This is the perfect paper.
Well – it is the perfect paper if you like paper that has some texture to it, as opposed to, for example, super smooth Rhodia paper.
But in my opinion, this is the perfect paper. If I could afford it, I would use this paper all day for to-do lists and doodling. As is, I mostly use this paper for letter writing. This paper is truly wonderful to write on. So if you have a friend or family somewhere afar, this is the paper you use.
George Lalo began making stationery in Paris is 1919 and established his exclusive paperie among France’s elite and royalty. The company continues to make the highest quality social correspondence paper today.
This paper is not the paper to be using your ball-point pens on. It is the ultimate fountain pen letter writing stationery, both because it’s such high quality but also because it handles fountain pen ink so well. It’s a bit thicker, and you can tell just by touching it that it’s great paper.
I tried my hand at the FPR Dilli Flex nib (which I’m still learning to write with) because this paper can handle a larger amount of ink without feathering or bleeding. Sailor Jentle Grenade is an ink that shades beautifully and can even have a sheen in the right conditions.
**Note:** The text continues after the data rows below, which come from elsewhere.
(* ===== verification/Gnss.v ===== *)
(** hardware/gnss/{Gnss,GnssUtils}.cpp: the GNSS service between the client's
    callbacks and the legacy driver: conversion of locations and satellites, the
    wake lock shared by two drivers, the extensions and the death of the client.
    Floating-point numbers are only handed on: they are their bits. *)

From Stdlib Require Import ZArith Lia Ascii.
From stdpp Require Import base numbers strings gmap list.
From S2P Require Import Prelude CString Sys.

Definition i16 (z : Z) : Z := (z + 2 ^ 15) `mod` 2 ^ 16 - 2 ^ 15.

(** * GnssUtils *)

Record GpsLocation := mkGpsLocation {
  l_flags : Z; l_latitude : Z; l_longitude : Z; l_altitude : Z; l_speed : Z; l_bearing : Z; l_accuracy : Z; l_timestamp : Z
}.

Record GnssLocation := mkGnssLocation {
  gnssLocationFlags : Z; latitudeDegrees : Z; longitudeDegrees : Z; altitudeMeters : Z; speedMetersPerSec : Z;
  bearingDegrees : Z; horizontalAccuracyMeters : Z; verticalAccuracyMeters : Z;
  speedAccuracyMetersPerSecond : Z; bearingAccuracyDegrees : Z; timestamp : Z
}.

Definition convertToGnssLocation (location : option GpsLocation) : GnssLocation :=
  match location with
  | Some l => mkGnssLocation (Z.land (l_flags l) 0x1f) (l_latitude l) (l_longitude l) (l_altitude l) (l_speed l)
                (l_bearing l) (l_accuracy l) 0 0 0 (l_timestamp l)
  | None => mkGnssLocation 0 0 0 0 0 0 0 0 0 0 0
  end.

Definition GPS_LOCATION_HAS_LAT_LONG : Z := 1.
Definition GPS_LOCATION_HAS_ALTITUDE : Z := 2.
Definition GPS_LOCATION_HAS_SPEED : Z := 4.
Definition GPS_LOCATION_HAS_BEARING : Z := 8.
Definition GPS_LOCATION_HAS_HORIZONTAL_ACCURACY : Z := 16.

(** The flags of fused_location.h, which is not part of the repository, in the
    order of the tests. *)
Record flp_flags := mkFlpFlags { has_lat_long : Z; has_altitude : Z; has_speed : Z; has_bearing : Z; has_accuracy : Z }.

Definition if_flag (flags bit : Z) (out : Z) (acc : Z) : Z :=
  if (Z.land flags bit =? 0)%Z then acc else Z.lor acc out.

Definition convertFlpToGnssLocation (F : flp_flags) (location : option GpsLocation) : GnssLocation :=
  match location with
  | Some l =>
    mkGnssLocation
      (if_flag (l_flags l) (has_accuracy F) GPS_LOCATION_HAS_HORIZONTAL_ACCURACY
        (if_flag (l_flags l) (has_bearing F) GPS_LOCATION_HAS_BEARING
          (if_flag (l_flags l) (has_speed F) GPS_LOCATION_HAS_SPEED
            (if_flag (l_flags l) (has_altitude F) GPS_LOCATION_HAS_ALTITUDE
              (if_flag (l_flags l) (has_lat_long F) GPS_LOCATION_HAS_LAT_LONG 0)))))
      (l_latitude l) (l_longitude l) (l_altitude l) (l_speed l) (l_bearing l) (l_accuracy l) 0 0 0 (l_timestamp l)
  | None => mkGnssLocation 0 0 0 0 0 0 0 0 0 0 0
  end.

(** * Satellites *)

Definition GNSS_MAX_SVS_COUNT : Z := 64.
Definition GPS_MAX_SVS : nat := 32.

Inductive GnssConstellationType := UNKNOWN | GPS | SBAS | GLONASS | QZSS | BEIDOU | GALILEO.

Definition HAS_EPHEMERIS_DATA : Z := 1.
Definition HAS_ALMANAC_DATA : Z := 2.
Definition USED_IN_FIX : Z := 4.
Definition HAS_CARRIER_FREQUENCY : Z := 8.

Definition GLONASS_SVID_OFFSET : Z := 64.
Definition GLONASS_SVID_COUNT : Z := 24.
Definition BEIDOU_SVID_OFFSET : Z := 200.
Definition BEIDOU_SVID_COUNT : Z := 35.
Definition SBAS_SVID_MIN : Z := 33.
Definition SBAS_SVID_MAX : Z := 64.
Definition SBAS_SVID_ADD : Z := 87.
Definition QZSS_SVID_MIN : Z := 193.
Definition QZSS_SVID_MAX : Z := 200.

Record GpsSvInfo := mkGpsSvInfo { prn : Z; snr : Z; elevation : Z; azimuth : Z }.
Record GpsSvStatus := mkGpsSvStatus {
  num_svs : Z; sv_list : list GpsSvInfo; ephemeris_mask : Z; almanac_mask : Z; used_in_fix_mask : Z
}.

Record GnssSvInfo := mkGnssSvInfo {
  svid : Z; constellation : GnssConstellationType; cN0Dbhz : Z; elevationDegrees : Z; azimuthDegrees : Z;
  svFlag : Z; carrierFrequencyHz : option Z   (** [None]: not written *)
}.

(** The constellation of a number and the number in it. *)
Definition classify (svid : Z) : GnssConstellationType * Z :=
  (if (1 <=? svid) && (svid <=? 32) then (GPS, svid)
   else if (GLONASS_SVID_OFFSET <? svid) && (svid <=? GLONASS_SVID_OFFSET + GLONASS_SVID_COUNT)
   then (GLONASS, i16 (svid - GLONASS_SVID_OFFSET))
   else if (BEIDOU_SVID_OFFSET <? svid) && (svid <=? BEIDOU_SVID_OFFSET + BEIDOU_SVID_COUNT)
   then (BEIDOU, i16 (svid - BEIDOU_SVID_OFFSET))
   else if (SBAS_SVID_MIN <=? svid) && (svid <=? SBAS_SVID_MAX) then (SBAS, i16 (svid + SBAS_SVID_ADD))
   else if (QZSS_SVID_MIN <=? svid) && (svid <=? QZSS_SVID_MAX) then (QZSS, svid)
   else (UNKNOWN, svid))%Z.

(** [svidMask] is an int; the masks are unsigned. *)
Definition mask_flag (mask svidMask flag acc : Z) : Z :=
  if (Z.land mask (u32 svidMask) =? 0)%Z then acc else Z.lor acc flag.

Definition gps_sv (s : GpsSvStatus) (i : GpsSvInfo) : GnssSvInfo :=
  let '(c, id) := classify (i16 (prn i)) in
  let flags := match c with
               | GPS =>
                 let svidMask := i32 (Z.shiftl 1 (id - 1)) in
                 mask_flag (used_in_fix_mask s) svidMask USED_IN_FIX
                   (mask_flag (almanac_mask s) svidMask HAS_ALMANAC_DATA
                     (mask_flag (ephemeris_mask s) svidMask HAS_EPHEMERIS_DATA 0))
               | _ => 0%Z
               end in
  mkGnssSvInfo id c (snr i) (elevation i) (azimuth i) flags None.

(** The number of entries, an unsigned number, no more than the message can hold. *)
Definition clamp_svs (n : Z) : Z := if (u32 n >? GNSS_MAX_SVS_COUNT)%Z then GNSS_MAX_SVS_COUNT else u32 n.

(** The loop over the entries of an array. *)
Fixpoint convert_list {A B} (f : A → B) (l : list A) (i n : nat) : cres (list B) :=
  match n with
  | O => Ret []
  | S n =>
    let! x := deref (l !! i) in
    let! r := convert_list f l (S i) n in
    Ret (f x :: r)
  end.

Definition gps_svs (s : GpsSvStatus) : cres (list GnssSvInfo) :=
  convert_list (gps_sv s) (sv_list s) 0 (Z.to_nat (clamp_svs (num_svs s))).

(** The entries of the newer status, with the same fields. *)
Record LegacySv := mkLegacySv { g_svid : Z; g_constellation : GnssConstellationType; g_cn0 : Z; g_elevation : Z; g_azimuth : Z; g_flags : Z }.

Definition gnss_sv (i : LegacySv) : GnssSvInfo :=
  mkGnssSvInfo (g_svid i) (g_constellation i) (g_cn0 i) (g_elevation i) (g_azimuth i)
    (Z.land (g_flags i) (Z.lnot HAS_CARRIER_FREQUENCY) mod 2 ^ 8) (Some 0%Z).

Definition gnss_svs (n : Z) (l : list LegacySv) : cres (list GnssSvInfo) :=
  convert_list gnss_sv l 0 (Z.to_nat (clamp_svs n)).

(** * The service *)

Record gnss := mkGnss {
  mGnssIface : bool;
  sGnssCbIface : option Z;
  sWakelockHeldGnss : bool;
  sWakelockHeldFused : bool;
  sWakelockHeld : bool;           (** static of [updateWakelock] *)
  sCapabilitiesCached : Z;
  sYearOfHwCached : Z;
  extensions : gset string        (** the objects made so far *)
}.

Definition set_cb c (s : gnss) := mkGnss (mGnssIface s) c (sWakelockHeldGnss s) (sWakelockHeldFused s) (sWakelockHeld s)
  (sCapabilitiesCached s) (sYearOfHwCached s) (extensions s).
Definition set_held_gnss b (s : gnss) := mkGnss (mGnssIface s) (sGnssCbIface s) b (sWakelockHeldFused s) (sWakelockHeld s)
  (sCapabilitiesCached s) (sYearOfHwCached s) (extensions s).
Definition set_held_fused b (s : gnss) := mkGnss (mGnssIface s) (sGnssCbIface s) (sWakelockHeldGnss s) b (sWakelockHeld s)
  (sCapabilitiesCached s) (sYearOfHwCached s) (extensions s).
Definition set_held b (s : gnss) := mkGnss (mGnssIface s) (sGnssCbIface s) (sWakelockHeldGnss s) (sWakelockHeldFused s) b
  (sCapabilitiesCached s) (sYearOfHwCached s) (extensions s).
Definition set_capabilities z (s : gnss) := mkGnss (mGnssIface s) (sGnssCbIface s) (sWakelockHeldGnss s)
  (sWakelockHeldFused s) (sWakelockHeld s) z (sYearOfHwCached s) (extensions s).
Definition set_year z (s : gnss) := mkGnss (mGnssIface s) (sGnssCbIface s) (sWakelockHeldGnss s)
  (sWakelockHeldFused s) (sWakelockHeld s) (sCapabilitiesCached s) z (extensions s).
Definition add_extension e (s : gnss) := mkGnss (mGnssIface s) (sGnssCbIface s) (sWakelockHeldGnss s)
  (sWakelockHeldFused s) (sWakelockHeld s) (sCapabilitiesCached s) (sYearOfHwCached s) ({[e]} ∪ extensions s).

(** A call of the client's interface, if there is one; its failure is only logged. *)
Definition with_cb (s : gnss) (m : Z → io gnss) : io gnss :=
  match sGnssCbIface s with None => IRet s | Some cb => m cb end.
This paper helps on the dry times of inks because it’s fairly absorbent, which it manages without any feathering. With my Dilli Flex nib, and most likely because I’m not quite writing properly with it, there was a bit of railroading.
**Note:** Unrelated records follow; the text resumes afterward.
(* ===== verification/GnssExtensions.v ===== *)
(** hardware/gnss/{GnssMeasurement,GnssBatching,GnssConfiguration,AGnss}.cpp: the
    extensions of the GNSS service that convert what the legacy drivers send.
    Floating-point numbers are their bits. *)

From Stdlib Require Import ZArith Lia Ascii.
From stdpp Require Import base numbers strings gmap list.
From S2P Require Import Prelude CString Sys Strtol Gnss.

(** * Measurements *)

Definition STATE_TOW_DECODED : Z := 8.
Definition STATE_GLO_TOD_DECODED : Z := 128.
Definition STATE_TOW_KNOWN : Z := 16384.
Definition STATE_GLO_TOD_KNOWN : Z := 32768.

Definition GNSS_MEASUREMENT_HAS_SNR : Z := 1.
Definition GNSS_MEASUREMENT_HAS_CARRIER_FREQUENCY : Z := 512.
Definition GNSS_MEASUREMENT_HAS_CARRIER_PHASE : Z := 2048.
Definition GNSS_MEASUREMENT_HAS_CARRIER_PHASE_UNCERTAINTY : Z := 4096.

(** A measurement of either driver; the older one has a prn where the newer has
    svid and constellation. *)
Record LegacyMeasurement := mkLegacyMeasurement {
  m_flags : Z; m_svid : Z; m_constellation : GnssConstellationType; m_time_offset_ns : Z; m_state : Z;
  m_received_ns : Z; m_received_uncertainty_ns : Z; m_c_n0_dbhz : Z; m_rate_mps : Z; m_rate_uncertainty_mps : Z;
  m_range_state : Z; m_range_m : Z; m_range_uncertainty_m : Z; m_carrier_frequency_hz : Z; m_carrier_cycles : Z;
  m_carrier_phase : Z; m_carrier_phase_uncertainty : Z; m_multipath_indicator : Z; m_snr_db : Z
}.

Record GnssMeasurementOut := mkMeasurement {
  flags : Z; o_svid : Z; o_constellation : GnssConstellationType; timeOffsetNs : Z; state : Z;
  receivedSvTimeInNs : Z; receivedSvTimeUncertaintyInNs : Z; cN0DbHz : Z; pseudorangeRateMps : Z;
  pseudorangeRateUncertaintyMps : Z; accumulatedDeltaRangeState : Z; accumulatedDeltaRangeM : Z;
  accumulatedDeltaRangeUncertaintyM : Z; o_carrierFrequencyHz : Z; carrierCycles : option Z;  (** [None]: not written *)
  carrierPhase : Z; carrierPhaseUncertainty : Z; multipathIndicator : Z; snrDb : Z
}.

Definition known_state (s : Z) : Z :=
  let s := if (Z.land s STATE_TOW_DECODED =? 0)%Z then s else Z.lor s STATE_TOW_KNOWN in
  if (Z.land s STATE_GLO_TOD_DECODED =? 0)%Z then s else Z.lor s STATE_GLO_TOD_KNOWN.

Definition gnss_measurement (e : LegacyMeasurement) : GnssMeasurementOut :=
  mkMeasurement (m_flags e) (m_svid e) (m_constellation e) (m_time_offset_ns e) (known_state (m_state e))
    (m_received_ns e) (m_received_uncertainty_ns e) (m_c_n0_dbhz e) (m_rate_mps e) (m_rate_uncertainty_mps e)
    (m_range_state e) (m_range_m e) (m_range_uncertainty_m e) (m_carrier_frequency_hz e) (Some (m_carrier_cycles e))
    (m_carrier_phase e) (m_carrier_phase_uncertainty e) (m_multipath_indicator e) (m_snr_db e).

Definition if_has (flags bit value : Z) : Z := if (Z.land flags bit =? 0)%Z then 0%Z else value.

(** [m_svid] is the prn of the older driver. *)
Definition gps_measurement (e : LegacyMeasurement) : GnssMeasurementOut :=
  mkMeasurement (m_flags e) (i16 (m_svid e))
    (if (1 <=? m_svid e)%Z && (m_svid e <=? 32)%Z then GPS else UNKNOWN) (m_time_offset_ns e) (m_state e)
    (m_received_ns e) (m_received_uncertainty_ns e) (m_c_n0_dbhz e) (m_rate_mps e) (m_rate_uncertainty_mps e)
    (m_range_state e) (m_range_m e) (m_range_uncertainty_m e)
    (if_has (m_flags e) GNSS_MEASUREMENT_HAS_CARRIER_FREQUENCY (m_carrier_frequency_hz e)) None
    (if_has (m_flags e) GNSS_MEASUREMENT_HAS_CARRIER_PHASE (m_carrier_phase e))
    (if_has (m_flags e) GNSS_MEASUREMENT_HAS_CARRIER_PHASE_UNCERTAINTY (m_carrier_phase_uncertainty e))
    (m_multipath_indicator e) (if_has (m_flags e) GNSS_MEASUREMENT_HAS_SNR (m_snr_db e)).

Definition GPS_CLOCK_HAS_FULL_BIAS : Z := 4.
Definition GPS_CLOCK_TYPE_UNKNOWN : Z := 0.
Definition GPS_CLOCK_TYPE_LOCAL_HW_TIME : Z := 1.
Definition GPS_CLOCK_TYPE_GPS_TIME : Z := 2.

(** The clock of a driver: [k_type] only of the older one, [k_discontinuities]
    only of the newer one. *)
Record LegacyClock := mkLegacyClock {
  k_flags : Z; k_leap_second : Z; k_type : Z; k_time_ns : Z; k_time_uncertainty_ns : Z; k_full_bias_ns : Z; k_bias_ns : Z;
  k_bias_uncertainty_ns : Z; k_drift_nsps : Z; k_drift_uncertainty_nsps : Z; k_discontinuities : Z
}.

Record GnssClock := mkGnssClock {
  gnssClockFlags : Z; leapSecond : Z; timeNs : Z; timeUncertaintyNs : Z; fullBiasNs : Z; biasNs : Z; biasUncertaintyNs : Z;
  driftNsps : Z; driftUncertaintyNsps : Z; hwClockDiscontinuityCount : option Z   (** [None]: not written *)
}.

Definition gnss_clock (k : LegacyClock) : GnssClock :=
  mkGnssClock (k_flags k) (k_leap_second k) (k_time_ns k) (k_time_uncertainty_ns k) (k_full_bias_ns k) (k_bias_ns k)
    (k_bias_uncertainty_ns k) (k_drift_nsps k) (k_drift_uncertainty_nsps k) (Some (k_discontinuities k)).

(** [-x] of a 64-bit integer and of a double. *)
Definition neg_int64 (z : Z) : cres Z := if (z =? - 2 ^ 63)%Z then Fault else Ret (- z)%Z.
Definition neg_double (bits : Z) : Z := Z.lxor bits (2 ^ 63).

(** [discontinuity_count]: the static of the function, before and after. *)
Definition gps_clock (k : LegacyClock) (discontinuity_count : Z) : cres (GnssClock * Z) :=
  let '(fl, bias, time, d, dc) :=
    (if (k_type k =? GPS_CLOCK_TYPE_GPS_TIME)%Z
     then (Z.lor (k_flags k) GPS_CLOCK_HAS_FULL_BIAS, k_time_ns k, 0%Z, Some discontinuity_count, u32 (discontinuity_count + 1))
     else (k_flags k, k_full_bias_ns k, k_time_ns k, None, discontinuity_count)) in
  let! bias := neg_int64 bias in
  Ret (mkGnssClock fl (k_leap_second k) time (k_time_uncertainty_ns k) bias (neg_double (k_bias_ns k))
         (k_bias_uncertainty_ns k) (k_drift_nsps k) (k_drift_uncertainty_nsps k) d, dc).

Definition measurement_count (n : Z) : nat := Z.to_nat (Z.min n GNSS_MAX_SVS_COUNT).

Definition gnss_data (n : Z) (l : list LegacyMeasurement) (k : LegacyClock) : cres (list GnssMeasurementOut * GnssClock) :=
  let! ms := convert_list gnss_measurement l 0 (measurement_count n) in Ret (ms, gnss_clock k).

Definition gps_data (n : Z) (l : list LegacyMeasurement) (k : LegacyClock) (dc : Z)
    : cres (list GnssMeasurementOut * GnssClock * Z) :=
  let! ms := convert_list gps_measurement l 0 (measurement_count n) in
  let! (c, dc) := gps_clock k dc in Ret (ms, c, dc).

(** What the client is sent of a measurement and of a clock. *)
Definition measurement_args (m : GnssMeasurementOut) : list arg :=
  AZ <$> [flags m; o_svid m; constellation_number (o_constellation m); timeOffsetNs m; state m; receivedSvTimeInNs m;
          receivedSvTimeUncertaintyInNs m; cN0DbHz m; pseudorangeRateMps m; pseudorangeRateUncertaintyMps m;
          accumulatedDeltaRangeState m; accumulatedDeltaRangeM m; accumulatedDeltaRangeUncertaintyM m;
          o_carrierFrequencyHz m; carrierPhase m; carrierPhaseUncertainty m; multipathIndicator m; snrDb m].
Definition clock_args (c : GnssClock) : list arg :=
  AZ <$> [gnssClockFlags c; leapSecond c; timeNs c; timeUncertaintyNs c; fullBiasNs c; biasNs c; biasUncertaintyNs c;
          driftNsps c; driftUncertaintyNsps c].

(** What the drivers hand to the callbacks: the number of entries, the array,
    the clock. *)
Definition LegacyData : Type := (Z * list LegacyMeasurement * LegacyClock)%type.

Definition gnssMeasurementCb (cb : option Z) (data : option LegacyData) : io unit :=
  match cb, data with
  | None, _ | _, None => IRet tt
  | Some cb, Some (n, l, k) =>
    do! (ms, c) := of_cres (gnss_data n l k) in
    call_ "cb.GnssMeasurementCb" (AZ cb :: (ms ≫= measurement_args) ++ clock_args c)
  end.

Definition gpsMeasurementCb (cb : option Z) (data : option LegacyData) (dc : Z) : io Z :=
  match cb, data with
  | None, _ | _, None => IRet dc
  | Some cb, Some (n, l, k) =>
    do! (ms, c, dc) := of_cres (gps_data n l k dc) in
    call_ "cb.GnssMeasurementCb" (AZ cb :: (ms ≫= measurement_args) ++ clock_args c) ;! IRet dc
  end.

Definition ERROR_GENERIC : Z := -101.

(** The status and the client from now on. *)
Definition measurement_setCallback (iface : bool) (callback old : option Z) : io (Z * option Z) :=
  if negb iface then IRet (ERROR_GENERIC, old)
  else do! r := call_ret "measurement.init" [] in IRet (r, callback).
Definition measurement_close (iface : bool) : io unit := if iface then call_ "measurement.close" [] else IRet tt.

(** * Batches of locations *)

Definition FLP_GNSS_BATCHING_CLIENT_ID : Z := 4.
Definition MAX_LOCATIONS_PER_BATCH : Z := 1000.

(** A location of a batch and the technologies it used. *)
Record FlpLocation := mkFlpLocation { f_location : GpsLocation; sources_used : Z }.

Record batching := mkBatching { mFlpLocationIface : bool; sGnssBatchingCbIface : option Z; sFlpSupportsBatching : bool }.

Section flp.
(** From fused_location.h: the flags, the technologies, the capability and the
    option of a batch. *)
Context (F : flp_flags) (FLP_TECH_MASK_GNSS FLP_TECH_MASK_SENSORS CAPABILITY_GNSS WAKEUP_ON_FIFO_FULL FLP_BATCH_WAKEUP_ON_FIFO_FULL : Z).

Definition FLP_TECH_MASK_GNSS_AND_SENSORS : Z := Z.lor FLP_TECH_MASK_GNSS FLP_TECH_MASK_SENSORS.

Definition clamp_locations (n : Z) : Z :=
  if (n <? 0)%Z then 0%Z else if (n >? MAX_LOCATIONS_PER_BATCH)%Z then MAX_LOCATIONS_PER_BATCH else n.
It’s 100gsm, comes in tablets of 25 sheets in either A5 or A4 size with matching envelopes also available. The paper finish has textured grid lines that give you the slight resistance when you write. According to their website: Verge refers to the grid of parallel translucent lines (“vergeures”) that was formed in handmade paper as the sheets were laid to dry (the origin of the term “laid finish.” However, the paper is no longer hand-made today.